#### DIRECTIONS
Scan the lines below for the string "this" and report how many lines contain it, giving only the number.

↓↓↓

(** [path] is the name of a downloaded image or of its grayscale twin. *)
Definition ordinal_file (path : string) : Prop :=
  exists j, path = image_file j \/ path = gray_file j.

(** Whenever it ends, [m] has changed no file outside [ok]. *)
Definition touches_only {A} (ok : string -> Prop) (m : M A) : Prop :=
  forall s,
    match final_state (outcome (m s)) with
    | Some s' => forall path, ~ ok path -> fs s' !! path = fs s !! path
    | None => True
    end.

(** The item [url], stored under [file], was dealt with in [evs]: a
    transfer was made for it, or its failure was logged. *)
Definition handled (evs : list event) (url file : string) : Prop :=
  (exists res, In (EvGet url file res) evs) \/
  In (EvStderr ("Failed to download: " +:+ url)) evs.

(** [WriteCallback(contents, size, nmemb, userp)] of the three files (named
    [writeCallback] in two of them): [contents] is the block libcurl points
    at, of which the first [size * nmemb] bytes are appended to the string
    behind [userp]; the result is that string and the returned count. *)
Definition WriteCallback (contents : string) (size_ nmemb : Z)
  (userp : string) : string * Z :=
  (userp +:+ String.substring 0 (Z.to_nat (size_ * nmemb)) contents,
   size_ * nmemb).

(** The callback called on one block after the other, each block handed
    over whole as [nmemb] items of size 1: the string at the end, and whether
    every call returned the count it was given. *)
Fixpoint deliver (blocks : list string) (userp : string) : string * bool :=
  match blocks with
  | [] => (userp, true)
  | b :: rest =>
      let nmemb := Z.of_nat (String.length b) in
      let '(userp', handled_bytes) := WriteCallback b 1 nmemb userp in
      let '(final, all_ok) := deliver rest userp' in
      (final, (handled_bytes =? 1 * nmemb) && all_ok)
  end.

Fixpoint concat_strings (l : list string) : string :=
  match l with
  | [] => ""
  | x :: rest => x +:+ concat_strings rest
  end.

(** [rest] does not go on with a digit. *)
Definition ends_number (rest : string) : Prop :=
  match rest with
  | String c _ => Libc.isdigit c = false
  | EmptyString => True
  end.

(** The first phase of a harvest: the generation request and the reading
    of its reply. *)
Definition generation_phase (w : World) (apiKey : string) (numImages : Z)
  : M string :=
  generationResponse <-
    postToGemini w apiKey (SinglePass.generationPrompt numImages) ;;
  extractTextFromGemini w SinglePass.texts generationResponse.

(** An endpoint that answers every request with an empty text. *)
Definition mute : World :=
  fake_world "" (fun _ _ => true) true true CURLE_OK.

(** ** What libcurl reads of a string, and the phases of the single pass *)

(** [s.c_str()] as a C function reads it: the bytes up to the first NUL. *)
Fixpoint c_str (s : string) : string :=
  match s with
  | EmptyString => EmptyString
  | String c s' =>
      if Ascii.eqb c "000" then EmptyString else String c (c_str s')
  end.

(** [main] of the single pass from the creation of the directories to the
    return of the harvester, for a credential file holding [content]. *)
Definition single_pass_harvest_phase (w : World) (content : string)
  : M (list string) :=
  makeDir w "images" ;;;
  makeDir w "gs-images" ;;;
  SinglePass.generateImageUrls w (read_key content) 2.

(** Three candidates of which one is alive. *)
Definition one_alive : World :=
  fake_world listing3 (fun _ url => String.eqb url "http://a/1.jpg")
             true true CURLE_OK.

(** * Properties *)

(** ** Strings *)

Lemma append_cons (c : ascii) (s t : string) :
  String c s +:+ t = String c (s +:+ t).
Proof. reflexivity. Qed.

Lemma append_nil_l (t : string) : "" +:+ t = t.
Proof. reflexivity. Qed.

Lemma append_nil_r (s : string) : s +:+ "" = s.
Proof.
  induction s as [|c s IH]; [reflexivity|]. now rewrite append_cons, IH.
Qed.

Lemma append_assoc (a b c : string) : (a +:+ b) +:+ c = a +:+ (b +:+ c).
Proof.
  induction a as [|x a IH]; [reflexivity|]. now rewrite !append_cons, IH.
Qed.

Lemma starts_with_spec (p s : string) :
  Str.starts_with p s = true <-> exists post, s = p +:+ post.
Proof.
  revert s. induction p as [|a p IH]; intros s; cbn [Str.starts_with].
  - split; [intros _; now exists s | reflexivity].
  - destruct s as [|b s].
    + split; [discriminate | intros [post H]; discriminate].
    + destruct (Ascii.eqb_spec a b) as [->|Hne].
      * rewrite IH. split; intros [post H]; exists post;
          rewrite append_cons in *; congruence.
      * split; [discriminate |].
        intros [post H]; rewrite append_cons in H; congruence.
Qed.

Lemma find_from_Some (p s : string) (pos i : nat) :
  Str.find_from p s pos = Some i -> Str.substring_of p s.
Proof.
  revert pos. induction s as [|c s IH]; intros pos; simpl.
  - destruct (Str.starts_with p "") eqn:E; [|discriminate].
    intros _. apply starts_with_spec in E as [post E].
    now exists "", post.
  - destruct (Str.starts_with p (String c s)) eqn:E.
    + intros _. apply starts_with_spec in E as [post E].
      now exists "", post.
    + intros H. apply IH in H as (pre & post & ->).
      now exists (String c pre), post.
Qed.

Lemma find_from_None (p s : string) (pos : nat) :
  Str.find_from p s pos = None -> ~ Str.substring_of p s.
Proof.
  revert pos. induction s as [|c s IH]; intros pos; simpl.
  - destruct (Str.starts_with p "") eqn:E; [discriminate|].
    intros _ (pre & post & H).
    destruct pre.
    + assert (Str.starts_with p "" = true) by (apply starts_with_spec; eauto).
      congruence.
    + discriminate.
  - destruct (Str.starts_with p (String c s)) eqn:E; [discriminate|].
    intros H (pre & post & Heq).
    destruct pre as [|x pre]; [|rewrite append_cons in Heq].
    + assert (Str.starts_with p (String c s) = true)
        by (apply starts_with_spec; eauto).
      congruence.
    + injection Heq as _ Heq. apply (IH _ H). now exists pre, post.
Qed.

Lemma has_http_spec (line : string) :
  has_http line = true <-> Str.substring_of "http" line.
Proof.
  unfold has_http, Str.find.
  destruct (Str.find_from "http" line 0) eqn:E.
  - split; [intros _; eapply find_from_Some; eauto | reflexivity].
  - split; [discriminate | intros H; now apply find_from_None in E].
Qed.

Lemma lines_getline (s : string) :
  Str.lines s = match Str.getline s with
                | None => []
                | Some (l, rest) => l :: Str.lines rest
                end.
Proof.
  induction s as [|c s IH]; [reflexivity|].
  cbn [Str.lines Str.getline Str.read_line].
  destruct (Ascii.eqb c "010"); [reflexivity|].
  rewrite IH. destruct s as [|d s]; [reflexivity|].
  cbn [Str.getline]. now destruct (Str.read_line (String d s)).
Qed.
(** * Kubernetes-acs-autoscaler: the capacity reconciler and the outer loop

    A shallow embedding of [autoscaler/container_service.py] (class
    [ContainerService]) and of the polling loop of [main.py], with the
    properties of the written specification stated over it.

    Python integers are unbounded, hence [Z].  Dictionaries keyed by
    strings are [gmap string _]; indexing a missing key raises [KeyError].
    Objects that the code mutates in place and that are reachable from more
    than one place (the ARM template and the ARM parameters handed to the
    constructor) live in a store indexed by locations.  Every interaction
    with the outside (logger, Kubernetes, Azure SDK, [time.sleep]) is
    recorded, in order, in a trace of events. *)

From Stdlib Require Import ZArith Lia Ascii.
From stdpp Require Import base gmap strings list fin_maps pretty.

Local Open Scope Z_scope.

(** ** Data model *)

(** A Kubernetes node, as far as this module looks at it: [node.name]. *)
Record Node := { node_name : string }.

(** Modelled from the spec: the class [AgentPool] of [autoscaler/agent_pool.py]
    is not part of the sources at hand.  The spec gives it a [name], an
    [actual_capacity] that is the count of its member nodes, and a
    [max_size]; [get_agent_pools] builds it from a name and a list of nodes. *)
Record AgentPool := {
  name : string;
  nodes : list Node;
  max_size : Z
}.

Definition actual_capacity (pool : AgentPool) : Z := Z.of_nat (length (nodes pool)).

(** [instance.agent_pool_profiles[i]] of the container service fetched from
    Azure; only [count] is written by the code. *)
Record AgentPoolProfile := {
  profile_name : string;
  count : Z
}.

(** The managed container service object ([self.instance]). *)
Record Instance := {
  agent_pool_profiles : list AgentPoolProfile;
  service_principal_profile : option string
}.

(** One entry of [template['resources']]: its ['type'], its ['name'] and its
    ['dependsOn'] list, which a resource may lack. *)
Record Resource := {
  rtype : string;
  rname : string;
  dependsOn : option (list string)
}.

(** The ARM template: [template['resources']]. *)
Record Template := { resources : list Resource }.

(** A value of the ARM parameter dictionary: [{'value': n}] as written by
    [deploy_pools], or whatever the parameters file held. *)
Inductive ParamValue :=
| IntValue (n : Z)
| FileValue (raw : string).

(** Locations of the shared store. *)
Abbreviation loc := nat.
(** ** Native memory *)

(** Addresses of native objects; a pointer is [None] when it is [NULL]. *)
Definition loc := positive.

(** [new T(v)]: allocates a cell that no live object occupies and stores [v]
    there. *)
Definition new {A : Type} (v : A) (h : gmap loc A) : loc * gmap loc A :=
  let p := fresh (dom h) in (p, <[p := v]> h).

(** ** The name table *)

(** [std::map::insert] of one entry: an entry whose key is already present is
    dropped. *)
Definition name_map_insert (m : gmap Z string) (entry : Z * string)
  : gmap Z string :=
  match m !! entry.1 with
  | Some _ => m
  | None => <[entry.1 := entry.2]> m
  end.

(** Construction of a [name_map_t] from a braced initializer list: the
    entries are inserted from left to right. *)
Definition name_map_init (entries : list (Z * string)) : gmap Z string :=
  foldl name_map_insert ∅ entries.

(** The first entry of an initializer list that carries the key [k]. *)
Fixpoint first_entry (k : Z) (entries : list (Z * string)) : option string :=
  match entries with
  | [] => None
  | entry :: rest =>
      if decide (entry.1 = k) then Some entry.2 else first_entry k rest
  end.

(** Modelled from the spec: [ConversionUtility::valueToString] is defined in
    the common conversion code, of which the header only has the call.  The
    specification describes it as the lookup of a name in a closed kind-to-name
    table, where a kind the table does not know renders as the default text
    instead of failing. *)
Definition valueToString (value : Z) (name_map : gmap Z string)
    (defaultValue : string) : string :=
  match name_map !! value with
  | Some name => name
  | None => defaultValue
  end.

(** ** Events *)

(** Modelled from the spec: [BleDriverEvent<EventType>] is declared in
    common.h, of which the header only has the constructor call.  The
    specification describes it as the envelope that wraps a native event
    payload together with the event kind, the timestamp and the connection
    handle.  [evt_id] and [conn_handle] are [uint16_t]; [evt] is the payload
    pointer. *)
Record BleDriverEvent (T : native_type) : Type := {
  evt_id : Z;
  timestamp : string;
  conn_handle : Z;
  evt : option loc
}.

Arguments evt_id {T} _.
Arguments timestamp {T} _.
Arguments conn_handle {T} _.
Arguments evt {T} _.

(** The public constructor of [BleDriverGattsEvent<EventType>]: it forwards
    its four arguments to the base class; the two [uint16_t] parameters
    convert their arguments. *)
Definition BleDriverGattsEvent (T : native_type) (evt_id : Z)
    (timestamp : string) (conn_handle : Z) (evt : option loc)
  : BleDriverEvent T :=
  {| evt_id := to_uint16 evt_id;
     timestamp := timestamp;
     conn_handle := to_uint16 conn_handle;
     evt := evt |}.

(** ** Managed objects *)

(** A value of the managed runtime: a record with named fields, a byte
    sequence, a number, a boolean, or the explicit not-present marker. *)
#[warnings="-register-all"]
Inductive managed : Type :=
| MAbsent
| MBool (b : bool)
| MNumber (n : Z)
| MBytes (bs : list byte)
| MObject (fields : gmap string managed).

(** Why a conversion failed. *)
Inductive failure : Set :=
| Missing
| WrongShape
| NullBuffer
| ExceedsMaximum
| BothBranches
| NoBranch.

(** [ConversionError]: the offending field and what is wrong with it. *)
Record ConversionError : Set := {
  field : string;
  why : failure
}.

Inductive result (A : Type) : Type :=
| Ok (a : A)
| Fail (e : ConversionError).

Arguments Ok {A} _.
Arguments Fail {A} _.

#[global] Instance result_bind : MBind result := λ A B f r,
  match r with
  | Ok a => f a
  | Fail e => Fail e
  end.

#[global] Instance result_fmap : FMap result := λ A B f r,
  match r with
  | Ok a => Ok (f a)
  | Fail e => Fail e
  end.

(** The value of a named field; a field a record does not have is not
    present. *)
Definition get (o : managed) (name : string) : managed :=
  match o with
  | MObject fields => default MAbsent (fields !! name)
  | _ => MAbsent
  end.

Definition getBool (o : managed) (name : string) : result bool :=
  match get o name with
  | MBool b => Ok b
  | MAbsent => Fail {| field := name; why := Missing |}
  | _ => Fail {| field := name; why := WrongShape |}
  end.

Definition getNumber (o : managed) (name : string) : result Z :=
  match get o name with
  | MNumber n => Ok n
  | MAbsent => Fail {| field := name; why := Missing |}
  | _ => Fail {| field := name; why := WrongShape |}
  end.

Definition getBytes (o : managed) (name : string) : result (list byte) :=
  match get o name with
  | MBytes bs => Ok bs
  | MAbsent => Fail {| field := name; why := Missing |}
  | _ => Fail {| field := name; why := WrongShape |}
  end.

Definition getObject (o : managed) (name : string) : result managed :=
  match get o name with
  | MObject fields => Ok (MObject fields)
  | MAbsent => Fail {| field := name; why := Missing |}
  | _ => Fail {| field := name; why := WrongShape |}
  end.

(** The values the enumerators have in the SoftDevice headers this driver
    is built against ([BLE_GATTS_EVT_BASE] is 0x50), and the spelling of
    each enumerator. *)
Definition softdevice_evt_value (e : BLE_GATTS_EVTS) : Z :=
  match e with
  | BLE_GATTS_EVT_WRITE => 0x50
  | BLE_GATTS_EVT_RW_AUTHORIZE_REQUEST => 0x51
  | BLE_GATTS_EVT_SYS_ATTR_MISSING => 0x52
  | BLE_GATTS_EVT_HVC => 0x53
  | BLE_GATTS_EVT_SC_CONFIRM => 0x54
  | BLE_GATTS_EVT_TIMEOUT => 0x55
  end.

Definition softdevice_evt_name (e : BLE_GATTS_EVTS) : string :=
  match e with
  | BLE_GATTS_EVT_WRITE => "BLE_GATTS_EVT_WRITE"
  | BLE_GATTS_EVT_RW_AUTHORIZE_REQUEST => "BLE_GATTS_EVT_RW_AUTHORIZE_REQUEST"
  | BLE_GATTS_EVT_SYS_ATTR_MISSING => "BLE_GATTS_EVT_SYS_ATTR_MISSING"
  | BLE_GATTS_EVT_HVC => "BLE_GATTS_EVT_HVC"
  | BLE_GATTS_EVT_SC_CONFIRM => "BLE_GATTS_EVT_SC_CONFIRM"
  | BLE_GATTS_EVT_TIMEOUT => "BLE_GATTS_EVT_TIMEOUT"
  end.

Section Gatts.

(** The numeric value of each enumerator, from [ble_gatts.h]. *)
Variable evt_value : BLE_GATTS_EVTS → Z.

(** The name text [NAME_MAP_ENTRY] attaches to each enumerator. *)
Variable evt_name : BLE_GATTS_EVTS → string.

(** The layout of each native structure, from [ble_gatts.h], and its
    value-initialisation [T()]. *)
Variable layout : native_type → Type.
Variable value_init : ∀ T : native_type, layout T.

↑↑↑

#### WRITTEN RESPONSE
2